Dilansir dari The Guardian, Jumat (21/2), jadwal untuk hasil awal dari dua uji coba yang berlangsung di China cukup singkat, tetapi layak karena sebagian besar orang sakit terkonsentrasi di provinsi Hubei.
Dalam uji coba ini para peneliti mengambil sampel pasien dari daerah pusat wabah di Hubei. Pasien memiliki rentang usia sama, kebugaran dan tahap penyakit untuk dibandingkan.
Dua uji coba dipercepat atas rekomendasi para ahli WHO, pasien pertama diberikan Kaletra yang dipakai untuk penderita HIV. Obat ini adalah kombinasi dari dua antiretroviral, lopinavir dan ritonavir, para ilmuwan sedang menunggu hasil dari 200 orang pertama yang dirawat dengan itu.
Obat lain yang masuk dalam pengujian adalah remdesivir, dibuat oleh Gilead. Obat ini telah diuji selama wabah Ebola di Republik Demokratik Kongo pada tahun 2018 tetapi tidak cukup efektif terhadap virus itu.
Percobaan remdesivir yang baru akan menyelidiki seberapa baik kinerjanya pada pasien dengan tingkat sedang dan berat dibandingkan obat lain yang diberi plasebo.
Direktur Jenderal WHO, Dr Tedros Adhanom Ghebreyesus, mengatakan pada hari Kamis (20/2), akan ada hasil awal dalam tiga minggu. Obat-obatan yang dipilih telah diprioritaskan oleh para ahli penelitian dan pengembangan organisasi.
Obat ketiga, klorokuin antimalaria, yang sedang digunakan di China, tidak dalam uji coba, kata WHO.

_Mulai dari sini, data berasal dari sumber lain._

(** The US scope extends the Holiday days of Alice, located in the US. *)
Lemma holiday_scope_fanout_witness :
  apply_target ∅ (Event.mk "Independence Day" (date 2024 7 4) (date 2024 7 5) "P" [])
    [Employee.mk "Alice" "US" [] [] []; Employee.mk "Bob" "France" [] [] []]
    "_HOLIDAY_US" !! 0%nat
  = Some (Employee.mk "Alice" "US" [] [] [date 2024 7 4]).
Proof.
  destruct holiday_scope_fanout as (H & _ & _).
  destruct (H ∅ (Event.mk "Independence Day" (date 2024 7 4) (date 2024 7 5) "P" [])
              [Employee.mk "Alice" "US" [] [] []; Employee.mk "Bob" "France" [] [] []]
              "_HOLIDAY_US" 0%nat (Employee.mk "Alice" "US" [] [] [])
              (or_introl eq_refl) eq_refl) as [Hin _].
  rewrite Hin; [vm_compute; reflexivity|]. left. split; reflexivity.
Defined.

(** A France holiday found in the travel feed marks Bob, located in France,
    as on Holiday. *)
Lemma holiday_scope_ignores_type_witness :
  ∃ r, run [Employee.mk "Alice" "US" [] [] []; Employee.mk "Bob" "France" [] [] []]
           [Event.mk "Bastille Day" (date 2024 7 14) (date 2024 7 15) "T" []]
           (date 2024 7 1) (date 2024 7 1 + 180)
           {[ "Bastille Day" := ["_HOLIDAY_FRANCE"] ]} = Some r
       ∧ status_at (processed_data r) "Bob" (date 2024 7 14) = Some "H".
Proof.
  apply (holiday_scope_ignores_type
    [Employee.mk "Alice" "US" [] [] []; Employee.mk "Bob" "France" [] [] []]
    [Event.mk "Bastille Day" (date 2024 7 14) (date 2024 7 15) "T" []]
    (date 2024 7 1) (date 2024 7 1 + 180)
    {[ "Bastille Day" := ["_HOLIDAY_FRANCE"] ]}
    (Event.mk "Bastille Day" (date 2024 7 14) (date 2024 7 15) "T" [])
    ["_HOLIDAY_FRANCE"] "_HOLIDAY_FRANCE" (Employee.mk "Bob" "France" [] [] [])
    (date 2024 7 14)).
  - refine (bool_decide_unpack _ _); vm_compute; exact I.
  - apply list_elem_of_here.
  - vm_compute. reflexivity.
  - vm_compute. reflexivity.
  - apply list_elem_of_here.
  - apply list_elem_of_further, list_elem_of_here.
  - right. left. split; reflexivity.
  - vm_compute. split; [intros H; discriminate H|reflexivity].
Defined.

(** An event that the resolver does not know, next to a PTO of Alice: its
    name is unmatched and the matrix has the PTO days only. *)
Lemma empty_targets_contribute_nothing_witness :
  ∃ r, run [Employee.mk "Alice" "US" [] [] []]
           ([Event.mk "PTO Alice" (date 2024 3 4) (date 2024 3 6) "P" []]
            ++ Event.mk "Team Lunch" (date 2024 3 5) (date 2024 3 6) "P" [] :: [])
           (date 2024 3 1) (date 2024 3 1 + 180)
           {[ "PTO Alice" := ["Alice"] ]} = Some r
       ∧ "Team Lunch" ∈ unmatched_event_names r
       ∧ processed_data r
         = {[ "Alice" := {[ date 2024 3 4 := "P"; date 2024 3 5 := "P" ]} ]}.
Proof.
  destruct (empty_targets_contribute_nothing
    [Employee.mk "Alice" "US" [] [] []]
    [Event.mk "PTO Alice" (date 2024 3 4) (date 2024 3 6) "P" []] []
    (Event.mk "Team Lunch" (date 2024 3 5) (date 2024 3 6) "P" [])
    (date 2024 3 1) (date 2024 3 1 + 180)
    {[ "PTO Alice" := ["Alice"] ]}
    ltac:(vm_compute; reflexivity) ltac:(vm_compute; reflexivity))
    as (r & Hrun & _ & _ & Hpd & Hun).
  exists r. split; [exact Hrun|]. split.
  - apply Hun. vm_compute. reflexivity.
  - rewrite Hpd. vm_compute. reflexivity.
Defined.
Lemma X4_witness :
  let r := SerialPort.destructor sample_open sample_world_open in
  mIsOpen sample_open = true /\
  outcome r = Ret tt /\
  is_live 3 (world_after r) = false.
Proof.
  intros r.
  destruct (X4_destructors_close_once_and_return sample_open sample_world_open)
    as ((Hr & _) & Hopen & _).
  destruct (Hopen eq_refl) as (_ & _ & _ & Hlive).
  split; [reflexivity|]. split; [exact Hr | exact Hlive].
Defined.

(** ** What only [Open] and [Close] change *)

Section Keeps.

Lemma keeps_ret {A : Type} (a : A) : keeps_handle (ret a).
Proof. intros h w. split; reflexivity. Qed.

Lemma keeps_throw {A : Type} c what : keeps_handle (@throw A c what).
Proof. intros h w. split; reflexivity. Qed.

Lemma keeps_out_of_fuel {A : Type} : keeps_handle (@out_of_fuel A).
Proof. intros h w. split; reflexivity. Qed.

Lemma keeps_field {A : Type} (f : SerialPortImpl -> A) : keeps_handle (field f).
Proof. intros h w. split; reflexivity. Qed.

Lemma keeps_uninitialised : keeps_handle uninitialised.
Proof. intros h w. split; reflexivity. Qed.

Lemma keeps_sys {A : Type} (c : OS A) :
  (forall w, w_live (snd (c w)) = w_live w) -> keeps_handle (sys c).
Proof.
  intros Hc h w. unfold sys, object_after, world_after.
  specialize (Hc w). destruct (c w) as [a w']. split; [reflexivity | exact Hc].
Qed.

Lemma keeps_bind {A B : Type} (m : M A) (k : A -> M B) :
  keeps_handle m -> (forall a, keeps_handle (k a)) ->
  keeps_handle (bind m k).
Proof.
  intros Hm Hk h w. destruct (Hm h w) as (Hh & Hl).
  unfold object_after, world_after in *. cbn [bind Monad_M].
  destruct (m h w) as [[r h'] w']. cbn [fst snd] in Hh, Hl. subst h'.
  destruct r as [a| | |]; cbn [fst snd]; try (split; [reflexivity | exact Hl]).
  destruct (Hk a h w') as (Hh' & Hl'). unfold object_after, world_after in *.
  split; [exact Hh' | now rewrite Hl'].
Qed.

Lemma keeps_throw_spec {A : Type} spec (body : M A) :
  keeps_handle body -> keeps_handle (throw_spec spec body).
Proof.
  intros Hb h w. destruct (Hb h w) as (Hh & Hl).
  unfold object_after, world_after, throw_spec in *.
  destruct (body h w) as [[r h'] w']. cbn [fst snd] in Hh, Hl.
  destruct r; try (split; assumption).
  destruct (listed (fst e) spec); split; assumption.
Qed.

Lemma tcgetattr_keeps_live fd w : w_live (snd (Sys.tcgetattr fd w)) = w_live w.
Proof. unfold Sys.tcgetattr. destruct (_ || _); reflexivity. Qed.
(** [a || b] and [a && b]: the value of the operand that decides. *)
Definition or_else (a b : result value) : result value :=
  let? x := a in if truthy x then Ok x else b.

Definition and_then (a b : result value) : result value :=
  let? x := a in if truthy x then b else Ok x.

Infix "|||" := or_else (at level 50, left associativity) : js_scope.
Infix "&&&" := and_then (at level 40, left associativity) : js_scope.

(** [v === s] for a string [s]. *)
Definition strict_eq_string (v : value) (s : string) : bool :=
  match v with
  | VStr t => t =? s
  | _ => false
  end.

(** [ToString], as a template literal applies it.  An object parsed from
    JSON prints through [Object.prototype.toString] unless it has an own
    [toString] property, which is then not callable. *)
Fixpoint to_string (v : value) : result string :=
  match v with
  | VUndefined => Ok "undefined"
  | VNull => Ok "null"
  | VBool true => Ok "true"
  | VBool false => Ok "false"
  | VNum n => Ok (string_of_Z n)
  | VStr s => Ok s
  | VArr xs =>
      let elem x := if nullish x then Ok EmptyString else to_string x in
      (fix join_elems (ys : list value) : result string :=
         match ys with
         | [] => Ok EmptyString
         | [y] => elem y
         | y :: rest =>
             let? s := elem y in
             let? r := join_elems rest in
             Ok (s ++ "," ++ r)
         end) xs
  | VObj props =>
      match own props "toString" with
      | Some _ => Throw TypeError
      | None => Ok "[object Object]"
      end
  end.

(** ** Array and string methods *)

(** [v.includes(needle)] for a string [needle]: substring search on a
    string, membership on an array, no such method elsewhere. *)
Definition call_includes (v : value) (needle : string) : result bool :=
  match v with
  | VStr s => Ok (includes s needle)
  | VArr xs => Ok (existsb (fun x => strict_eq_string x needle) xs)
  | _ => Throw TypeError
  end.

(** [xs.some(f)], stopping at the first element that passes or throws. *)
Fixpoint some_of (f : value -> result value) (xs : list value) : result bool :=
  match xs with
  | [] => Ok false
  | x :: rest =>
      let? r := f x in
      if truthy r then Ok true else some_of f rest
  end.

Definition call_some (v : value) (f : value -> result value) : result bool :=
  match v with
  | VArr xs => some_of f xs
  | _ => Throw TypeError
  end.

(** [xs.filter(f)]: the elements that pass, in order; an exception of the
    callback ends the traversal. *)
Fixpoint filter_array (f : value -> result bool) (xs : list value) : result (list value) :=
  match xs with
  | [] => Ok []
  | x :: rest =>
      let? b := f x in
      let? kept := filter_array f rest in
      Ok (if b then x :: kept else kept)
  end.


(** ** Markup *)

Definition escape_char (c : ascii) : string :=
  if Ascii.eqb c "&" then "&amp;"
  else if Ascii.eqb c "<" then "&lt;"
  else if Ascii.eqb c ">" then "&gt;"
  else if Ascii.eqb c (ascii_of_nat 34) then "&quot;"
  else if Ascii.eqb c "'" then "&#039;"
  else String c EmptyString.

(** [text.replace(..., (m) => map[m])]: each of the five characters of
    the pattern gives way to its entity. *)
Fixpoint escape_string (s : string) : string :=
  match s with
  | EmptyString => EmptyString
  | String c rest => escape_char c ++ escape_string rest
  end.
(** * Admission and ordering engine of the aggregator ([TxService])

    A shallow embedding of [TxService] (its [add], [LowestAcceptableNonce],
    [tryMoveFutureTxs], [ensureFutureTxSpace], [replaceReadyTx] and
    [isRewardBetter] methods) over a model of the two [TxTable] pools, and
    the properties of the admission algorithm stated over that embedding.

    Conventions.
    - [ethers.BigNumber] values and JavaScript integers are [Z].
    - An [async] method is a function from the two pools to an [Outcome]:
      it returns a value, throws (a rejected promise), or is still running
      when the loop budget is used up.  Table calls take effect in the order
      in which the source issues them.
    - [do ... while] and [while (true)] loops take a budget of iterations. *)

From Stdlib Require Import ZArith List String Bool Lia Permutation Sorted.
From Stdlib Require Import DecimalString.
Import ListNotations.
Open Scope Z_scope.

(** ** Records held by the pools *)

(** [TransactionData]: [txId] is the optional serial a pool assigns,
    [pubKey] the account, [tokenRewardAmount] the reward as the number
    [ethers.BigNumber.from] reads from it; [payload] stands for the
    remaining fields (signature and call data), which the engine only
    copies. *)
Record TransactionData : Type := mkTx {
  txId : option Z;
  pubKey : string;
  nonce : Z;
  tokenRewardAmount : Z;
  payload : string
}.

(** [{ ...tx }; delete copy.txId] *)
Definition withoutId (tx : TransactionData) : TransactionData :=
  mkTx None (pubKey tx) (nonce tx) (tokenRewardAmount tx) (payload tx).

Definition withId (i : Z) (tx : TransactionData) : TransactionData :=
  mkTx (Some i) (pubKey tx) (nonce tx) (tokenRewardAmount tx) (payload tx).

(** [tx.txId!] *)
Definition idOf (tx : TransactionData) : Z :=
  match txId tx with Some i => i | None => 0 end.

Definition hasKey (pk : string) (n : Z) (r : TransactionData) : bool :=
  (pubKey r =? pk)%string && (nonce r =? n).

Definition sameKey (a b : TransactionData) : bool :=
  hasKey (pubKey a) (nonce a) b.

(** ** The ordered pool *)

Module TxTable.

(** Modelled from the spec: the class [TxTable] (file [TxTable.ts]) is not
    part of the sources at hand; section 4.1 of the specification gives the
    contract the engine relies on.  A table is the list of its rows in
    insertion order together with the next serial id. *)
Record t : Type := mk {
  rows : list TransactionData;
  serial : Z
}.

(** Modelled from the spec: a fresh pool is empty; serial ids start at 1. *)
Definition empty : t := mk [] 1.

(** Modelled from the spec: [find(account, nonce)] is the record stored for
    that pair, or absent. *)
Definition find (tb : t) (pk : string) (n : Z) : option TransactionData :=
  List.find (hasKey pk n) (rows tb).

(** Modelled from the spec: inserting one record assigns the next serial id
    and fails with [DuplicateKey] ([None]) when the (account, nonce) pair is
    already stored. *)
Definition insert (tb : t) (tx : TransactionData) : option t :=
  match find tb (pubKey tx) (nonce tx) with
  | Some _ => None
  | None => Some (mk (rows tb ++ [withId (serial tb) tx]) (serial tb + 1))
  end.

(** Modelled from the spec: [add(record...)] inserts the records in order,
    as one statement: a duplicate key fails the whole call, and a call with
    no record changes nothing. *)
Fixpoint add (tb : t) (txs : list TransactionData) : option t :=
  match txs with
  | [] => Some tb
  | tx :: rest =>
      match insert tb tx with
      | None => None
      | Some tb' => add tb' rest
      end
  end.

(** Modelled from the spec: [remove(record...)] deletes the given records by
    identity (account and nonce). *)
Definition remove (tb : t) (txs : list TransactionData) : t :=
  mk (filter (fun r => negb (existsb (sameKey r) txs)) (rows tb)) (serial tb).

(** Modelled from the spec: the ascending nonce order of the two queries
    below, as an insertion sort. *)
Fixpoint insertByNonce (tx : TransactionData) (l : list TransactionData)
  : list TransactionData :=
  match l with
  | [] => [tx]
  | h :: rest =>
      if nonce tx <=? nonce h then tx :: l else h :: insertByNonce tx rest
  end.

Definition inNonceOrder (l : list TransactionData) : list TransactionData :=
  fold_right insertByNonce [] l.

(** Modelled from the spec: [pubKeyTxsInNonceOrder(account, limit)] is the
    ascending sequence of the account's records, bounded by [limit]. *)
Definition pubKeyTxsInNonceOrder (tb : t) (pk : string) (limit : nat)
  : list TransactionData :=
  firstn limit
    (inNonceOrder (filter (fun r => (pubKey r =? pk)%string) (rows tb))).

(** Modelled from the spec: [findAfter(account, nonce, limit)] is the
    ascending sequence of the account's records with a nonce above the given
    one, bounded by [limit]. *)
Definition findAfter (tb : t) (pk : string) (n : Z) (limit : nat)
  : list TransactionData :=
  firstn limit
    (inNonceOrder
       (filter (fun r => (pubKey r =? pk)%string && (n <? nonce r)) (rows tb))).

(** Modelled from the spec: [nextNonceOf(account)] is the highest stored
    nonce plus one, or absent if the account has no records. *)
Definition nextNonceOf (tb : t) (pk : string) : option Z :=
  match filter (fun r => (pubKey r =? pk)%string) (rows tb) with
  | [] => None
  | r :: rest => Some (fold_left Z.max (map nonce rest) (nonce r) + 1)
  end.

(** Modelled from the spec: [count()] is the number of records. *)
Definition count (tb : t) : Z := Z.of_nat (List.length (rows tb)).

(** Modelled from the spec: of two records, the one stored first has the
    lower id. *)
Definition older (a b : TransactionData) : TransactionData :=
  if idOf a <=? idOf b then a else b.

(** Modelled from the spec: [first()] is the globally oldest record by id,
    or absent if the pool is empty. *)
Definition First (tb : t) : option TransactionData :=
  match rows tb with
  | [] => None
  | r :: rest => Some (fold_left older rest r)
  end.

(** Modelled from the spec: [clearBeforeId(id)] deletes all records with an
    id below the threshold, across all accounts. *)
Definition clearBeforeId (tb : t) (i : Z) : t :=
  mk (filter (fun r => negb (idOf r <? i)) (rows tb)) (serial tb).

End TxTable.

(** ** The service *)

(** [AddTransactionFailure] *)
Record AddTransactionFailure : Type := mkFailure {
  type : string;
  description : string
}.

(** [this.config] and [this.walletService]: the page size of table queries,
    the cap of the future table, and [checkTx], which answers with the
    failures of a transaction and the account's next nonce on chain. *)
Record TxService : Type := mkService {
  txQueryLimit : nat;
  maxFutureTxs : Z;
  checkTx : TransactionData -> list AddTransactionFailure * Z
}.

(** [this.readyTxTable] and [this.futureTxTable] *)
Record Pools : Type := mkPools {
  readyTxTable : TxTable.t;
  futureTxTable : TxTable.t
}.

Inductive Exn : Type :=
| DuplicateKey      (* a pool refused an (account, nonce) pair it holds *)
| InvalidBigNumber. (* [ethers.BigNumber.from] refused its argument *)

Inductive Outcome (A : Type) : Type :=
| Returned (a : A) (s : Pools)
| Thrown (e : Exn) (s : Pools)
| Running (s : Pools).
Arguments Returned {A} a s.
Arguments Thrown {A} e s.
Arguments Running {A} s.

Definition poolsOf {A} (o : Outcome A) : Pools :=
  match o with
  | Returned _ s => s
  | Thrown _ s => s
  | Running s => s
  end.

Definition Async (A : Type) : Type := Pools -> Outcome A.

Definition ret {A} (a : A) : Async A := fun s => Returned a s.

Definition bind {A B} (m : Async A) (k : A -> Async B) : Async B :=
  fun s =>
    match m s with
    | Returned a s' => k a s'
    | Thrown e s' => Thrown e s'
    | Running s' => Running s'
    end.

Notation "x <- m ;; k" := (bind m (fun x => k))
  (at level 61, m at next level, right associativity).
Notation "m ;;; k" := (bind m (fun _ => k))
  (at level 61, right associativity).

Definition throw {A} (e : Exn) : Async A := fun s => Thrown e s.

(** A promise that is started and not awaited yet: the call takes effect
    now, its failure is kept for the later [await]. *)
Definition start (m : Async unit) : Async (option Exn) :=
  fun s =>
    match m s with
    | Returned _ s' => Returned None s'
    | Thrown e s' => Returned (Some e) s'
    | Running s' => Running s'
    end.

(** [await Promise.all(promises)] rejects with the first failure. *)
Fixpoint promiseAll (promises : list (option Exn)) : Async unit :=
  match promises with
  | [] => ret tt
  | None :: rest => promiseAll rest
  | Some e :: _ => throw e
  end.

Module Ready.
Definition read {A} (f : TxTable.t -> A) : Async A :=
  fun s => Returned (f (readyTxTable s)) s.
Definition add (txs : list TransactionData) : Async unit :=
  fun s =>
    match TxTable.add (readyTxTable s) txs with
    | Some tb => Returned tt (mkPools tb (futureTxTable s))
    | None => Thrown DuplicateKey s
    end.
Definition remove (txs : list TransactionData) : Async unit :=
  fun s =>
    Returned tt (mkPools (TxTable.remove (readyTxTable s) txs) (futureTxTable s)).
End Ready.

Module Future.
Definition read {A} (f : TxTable.t -> A) : Async A :=
  fun s => Returned (f (futureTxTable s)) s.
Definition add (txs : list TransactionData) : Async unit :=
  fun s =>
    match TxTable.add (futureTxTable s) txs with
    | Some tb => Returned tt (mkPools (readyTxTable s) tb)
    | None => Thrown DuplicateKey s
    end.
Definition remove (txs : list TransactionData) : Async unit :=
  fun s =>
    Returned tt (mkPools (readyTxTable s) (TxTable.remove (futureTxTable s) txs)).
Definition clearBeforeId (i : Z) : Async unit :=
  fun s =>
    Returned tt (mkPools (readyTxTable s) (TxTable.clearBeforeId (futureTxTable s) i)).
End Future.

(** ethers 5 converts a JavaScript number (the argument of
    [BigNumber.from], [gt] and [eq]) only if it lies strictly between
    [-MAX_SAFE] and [MAX_SAFE]; for any other number it throws a numeric
    fault ("overflow").  The nonce of a record ([txData.nonce]) is a
    JavaScript number and reaches ethers this way. *)
Definition MAX_SAFE : Z := 0x1fffffffffffff.

Definition safeNumber (n : Z) : Prop := - MAX_SAFE < n < MAX_SAFE.

(** [ethers.BigNumber.from(x)] for [x : number | null]: ethers 5 rejects
    [null] with an invalid-argument error ("invalid BigNumber value").
    The result is the one for a [safeNumber]; the numeric fault for other
    numbers is not part of the model. *)
Definition BigNumber_from (x : option Z) : Async Z :=
  match x with
  | Some z => ret z
  | None => throw InvalidBigNumber
  end.

(** Decimal rendering of a number inside a description. *)
Definition showZ (z : Z) : string := NilZero.string_of_int (Z.to_int z).

Definition join (sep : string) (parts : list string) : string :=
  String.concat sep parts.

(** [isRewardBetter(left, right)] *)
Definition isRewardBetter (left right : TransactionData) : bool :=
  let leftReward := tokenRewardAmount left in
  let rightReward := tokenRewardAmount right in
  rightReward <? leftReward.

(** [LowestAcceptableNonce(nextChainNonce, pubKey)] *)
Definition LowestAcceptableNonce (nextChainNonce : Z) (pk : string) : Async Z :=
  nextLocalNonce <- Ready.read (fun tb => TxTable.nextNonceOf tb pk) ;;
  if (match nextLocalNonce with Some n => n | None => 0 end) <? nextChainNonce
  then ret nextChainNonce
  else BigNumber_from nextLocalNonce.

(** The [for (const tx of futureTxs)] loop of [tryMoveFutureTxs]: the result
    is the advanced nonce, [futureTxsToRemove] and [txsToAdd]. *)
Fixpoint scanFutureTxs (lowestAcceptableNonce : Z)
    (futureTxsToRemove txsToAdd futureTxs : list TransactionData)
  : Z * list TransactionData * list TransactionData :=
  match futureTxs with
  | [] => (lowestAcceptableNonce, futureTxsToRemove, txsToAdd)
  | tx :: rest =>
      if nonce tx <? lowestAcceptableNonce then
        scanFutureTxs lowestAcceptableNonce (futureTxsToRemove ++ [tx]) txsToAdd rest
      else if lowestAcceptableNonce =? nonce tx then
        scanFutureTxs (lowestAcceptableNonce + 1)
          (futureTxsToRemove ++ [tx]) (txsToAdd ++ [withoutId tx]) rest
      else (lowestAcceptableNonce, futureTxsToRemove, txsToAdd)
  end.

Tedros mengatakan tim internasional yang dipimpin oleh WHO yang berada di China, sedang mendiskusikan dengan pekerja garis depan tentang kemanjuran berbagai perawatan. Penting untuk menguji dan mendiagnosis orang dengan segera katanya, karena “pasien sebelumnya diuji dan diobati, semakin baik mereka melakukannya”.
Tidak ada terapi yang terbukti ampuh menyembuhkan Covid-19, penyakit yang disebabkan oleh virus corona, sama seperti tidak ada untuk Sars (sindrom pernapasan akut yang parah). Kaletra sedang diujicobakan di Mers (sindrom pernapasan Timur Tengah) tetapi kasusnya terlalu sedikit untuk mendapatkan hasil dengan cepat.
Tedros mengatakan timnya akan terus maju dengan vaksin untuk jangka panjang meskipun hal ini bisa memakan waktu sekitar 18 bulan.
Tim tersebut terdiri dari para ahli dari beberapa negara, termasuk AS meskipun keduanya sedang bersitegang dalam sektor perdagangan. Lainnya berasal dari Jerman, Jepang, Nigeria, Rusia, Korea Selatan dan Singapura.